PEER’s complaint targets a series of scientific assessments contracted out by the Bureau of Land Management. These Rapid Ecoregional Assessments (REAs) started in 2010, focused on seven western regions (only six are at issue in the complaint) and are intended to
“improve the understanding of the existing condition of these landscapes, and how conditions may be altered by ongoing environmental changes and land use demands.”
The problem comes with what is allowed to count as part of the existing condition. There are two particular charges related to what counts that factor in the complaint:
What to Count – BLM staff have allegedly indicated that livestock grazing was not to count as a ‘change agent’ in these REAs. The rationale that was allegedly given was political – that including livestock grazing as a change agent (though it still counts in resource calculations) could jeopardize funding for future assessments. Most, if not all, of the contractors and scientists consulted in the development of these REAs objected to not including livestock grazing as a unique change agent, and considered this not consistent with best practices.
Hiding a Database – BLM staff allegedly indicated that relevant data were not available in a formalized database when they actually were. There is a Land Health Standards Assessment database (apparently not online), but BLM staff supposedly told contractors involved in the assessments that such a database was not available.
Of the two issues, the second seems the strongest claim to a violation of the scientific integrity policy at the Interior Department. The first, where the agency dictated the terms of the assessment, is not necessarily an obvious violation of scientific integrity policy. I would need to know more about comparable assessments, and what existing policies at Interior and BLM have to say about assessments conducted by and/or for the agency.
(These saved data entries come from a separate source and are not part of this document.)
(** * Contract field extraction (app.py): a shallow embedding

    The development follows the layout of [app.py]:
    - Python strings and the string methods the program calls;
    - the part of the Unicode character database the program consults
      through [re] and [str] (a parameter, fixed on U+0000..U+00FF);
    - a backtracking matcher for the regular-expression constructs that
      occur in the pattern table of [analizar_contrato];
    - [extraer_texto_con_ocr], [analizar_contrato], [process_files] and
      [download_excel]. *)

From Stdlib Require Import NArith Ascii String.
From stdpp Require Import base option list gmap strings.

Open Scope N_scope.

(** ** Python strings *)

(** A Python [str] is a sequence of Unicode code points. *)
Abbreviation str := (list N).

(** A [bytes] object; the program only hands them to libraries. *)
Abbreviation bytes := (list Byte.byte).

Module Py.

(** An ASCII literal as a [str]. *)
Definition py (s : string) : str :=
  map N_of_ascii (list_ascii_of_string s).

(** [s.endswith(suf)] and [s.startswith(pre)]: exact comparison of code
    points. *)
Fixpoint startswith (s pre : str) : bool :=
  match pre, s with
  | [], _ => true
  | p :: pre', c :: s' => (c =? p) && startswith s' pre'
  | _ :: _, [] => false
  end.
(** * Meraki Secure Connect client: retrying executor, site operations, pagination

    A shallow embedding of [client.go]: the client record, the retrying
    request executor [doRequestWithRetry], the create and delete operations
    and the paginated list operation [GetSecureConnectSites], followed by the
    properties proved about them. The Terraform functions that call the
    client (the data source read, the resource's create and delete, the
    provider's configuration) are embedded after the client.

    Conventions of the embedding.
    - Go's [int] is a [Z] in the 64-bit signed range; the only arithmetic the
      client does on it, [attempt++], is written with its wrap-around.
    - Go strings are byte strings: [string] with one [ascii] per byte.
    - An [error] is represented by its message.
    - The network, the clock and the caller's cancellation signal are inputs:
      the transport answers the k-th call made through it, and the context
      says whether its [Done] channel wins the wait that follows a call.
    - Effects are explicit: a [World] records the requests handed to the
      transport, the response bodies closed so far and the back-off waits.
    - Packages the client imports ([encoding/json], URL parsing in
      [net/http]) are parameters of the development. For the two decoding
      attempts of the list operation there is, besides, a model of the
      decoder of [encoding/json] on the two types it is called with. *)

From Stdlib Require Import ZArith String Ascii Lia.
From stdpp Require Import base option list strings gmap pretty sorting.

#[local] Set Warnings "-register-all".
#[local] Open Scope Z_scope.

(** ** Machine integers *)

Definition max_int : Z := 9223372036854775807.

(** [x + 1] on a 64-bit signed [int]. *)
Definition int_succ (x : Z) : Z :=
  if x + 1 >? max_int then x + 1 - 18446744073709551616 else x + 1.

(** ** The [strings] package, as far as the client uses it *)

Module strings.

#[local] Close Scope Z_scope.

Definition dquote : string := String (ascii_of_nat 34) EmptyString.

(** [strings.HasPrefix]. *)
Fixpoint HasPrefix (s prefix : string) {struct prefix} : bool :=
  match prefix, s with
  | EmptyString, _ => true
  | String _ _, EmptyString => false
  | String p prefix', String c s' => Ascii.eqb c p && HasPrefix s' prefix'
  end.

(** [strings.Index]: byte offset of the first occurrence, or -1. *)
Fixpoint Index (s substr : string) : Z :=
  if HasPrefix s substr then 0%Z
  else match s with
       | EmptyString => (-1)%Z
       | String _ s' =>
           let i := Index s' substr in
           if (i =? -1)%Z then (-1)%Z else (i + 1)%Z
       end.

(** [strings.Contains]. *)
Definition Contains (s substr : string) : bool := (Index s substr >=? 0)%Z.

(** [strings.Split] for a one-byte separator (the client splits on ","). *)
Fixpoint Split (s : string) (sep : ascii) : list string :=
  match s with
  | EmptyString => [EmptyString]
  | String c s' =>
      if Ascii.eqb c sep then EmptyString :: Split s' sep
      else match Split s' sep with
           | [] => [String c EmptyString]
           | p :: ps => String c p :: ps
           end
  end.

Definition bytes (l : list nat) : string :=
  fold_right (fun n s => String (ascii_of_nat n) s) EmptyString l.

(** The UTF-8 encodings of the runes for which [unicode.IsSpace] holds:
    tab, LF, VT, FF, CR, space, U+0085, U+00A0, U+1680, U+2000..U+200A,
    U+2028, U+2029, U+202F, U+205F, U+3000. *)
Definition space_runes : list string :=
  map bytes
    ([ [9]; [10]; [11]; [12]; [13]; [32]; [194; 133]; [194; 160];
       [225; 154; 128] ]
     ++ map (fun k => [226; 128; k]) (seq 128 11)
     ++ [ [226; 128; 168]; [226; 128; 169]; [226; 128; 175];
          [226; 129; 159]; [227; 128; 128] ])%list.

Fixpoint drop_bytes (n : nat) (s : string) : string :=
  match n, s with
  | O, _ => s
  | S _, EmptyString => EmptyString
  | S n', String _ s' => drop_bytes n' s'
  end.

(** Length of the space rune that [s] starts with, if any. *)
Definition leading_space (runes : list string) (s : string) : option nat :=
  String.length <$> List.find (fun r => HasPrefix s r) runes.

Fixpoint trim_left (fuel : nat) (runes : list string) (s : string) : string :=
  match fuel with
  | O => s
  | S fuel' =>
      match leading_space runes s with
      | Some (S n) => trim_left fuel' runes (drop_bytes (S n) s)
      | _ => s
      end
  end.

Definition TrimLeftSpace (s : string) : string :=
  trim_left (String.length s) space_runes s.

Definition TrimRightSpace (s : string) : string :=
  String.rev
    (trim_left (String.length s) (map String.rev space_runes) (String.rev s)).

(** [strings.TrimSpace]: leading, then trailing white space removed. *)
Definition TrimSpace (s : string) : string :=
  TrimRightSpace (TrimLeftSpace s).

(** The Go slice expression [s[lo:hi]] for [0 <= lo <= hi <= len(s)]. *)
Definition slice (s : string) (lo hi : Z) : string :=
  String.substring (Z.to_nat lo) (Z.to_nat (hi - lo)) s.

End strings.

(** ** Requests, responses and the world *)

Definition error : Type := string.

(** An [*http.Request]. [ReqBody] is what the buffer the request was built
    around holds when it is built. The transport reads that buffer at the
    first attempt; a retry hands the same request over again, buffer
    included, and what is then left in the buffer is not part of the
    record. *)
Record Request := mkRequest {
  Method : string;
  URL : string;
  ReqHeader : gmap string string;
  ReqBody : option string
}.

(** A response body: the connection stream it reads from, what reading it
    to the end yields while it is open, and what reading it yields once it
    has been closed. The last is the transport's business: a body that
    reads from the connection fails with the transport's error for a closed
    body, whereas [http.NoBody], the body of a response without content,
    still reads as empty, its [Close] doing nothing. *)
Record BodyT := mkBody {
  stream : nat;
  payload : error + string;
  closedRead : error + string
}.

Record Response := mkResponse {
  StatusCode : Z;
  Status : string;
  Header : gmap string string;
  Body : BodyT
}.

Record World := mkWorld {
  sent : list Request;      (* requests handed to the transport, oldest first *)
  closed : list nat;        (* streams of the bodies closed so far *)
  waits : list Z            (* attempt indices after which a back-off wait began *)
}.

Definition world0 : World := mkWorld [] [] [].

(** The caller's [context.Context]: whether [Done] fires before the back-off
    timer in the wait that follows the k-th transport call, and [Err()]. *)
Record Context := mkContext {
  Done : nat -> bool;
  Err : error
}.

(** Outcome of running an operation: it returns, it panics on a nil
    dereference, or the step budget of the model ran out. *)
Inductive Res (A : Type) : Type :=
| Ok (a : A) (w : World)
| Panic (w : World)
| OutOfFuel.
Arguments Ok {A} a w.
Arguments Panic {A} w.
Arguments OutOfFuel {A}.

Record MerakiClient := mkClient {
  apiKey : string;
  baseURL : string;
  httpClient : nat -> Request -> error + Response;
  maxRetries : Z
}.

Definition NewClient (transport : nat -> Request -> error + Response)
    (apiKey baseURL : string) : MerakiClient :=
  mkClient apiKey baseURL transport 3.

Definition SetMaxRetries (c : MerakiClient) (n : Z) : MerakiClient :=
  mkClient (apiKey c) (baseURL c) (httpClient c) n.

Definition Header_Set (k v : string) (r : Request) : Request :=
  mkRequest (Method r) (URL r) (<[k := v]> (ReqHeader r)) (ReqBody r).

Definition Header_Get (h : gmap string string) (k : string) : string :=
  default EmptyString (h !! k).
For instance, the BLM outlines the change agents it wants considered in the REAs:
“REAs describe and map conservation elements, which are areas of high ecological value. REAs look across all lands in an ecoregion to identify regionally important habitats for fish, wildlife, and species of concern. REAs then gauge the potential of these habitats to be affected by four overarching environmental change agents: climate change, wildfires, invasive species, and development (both energy development and urban growth). Additional change agents may also be addressed based on ecoregional needs.”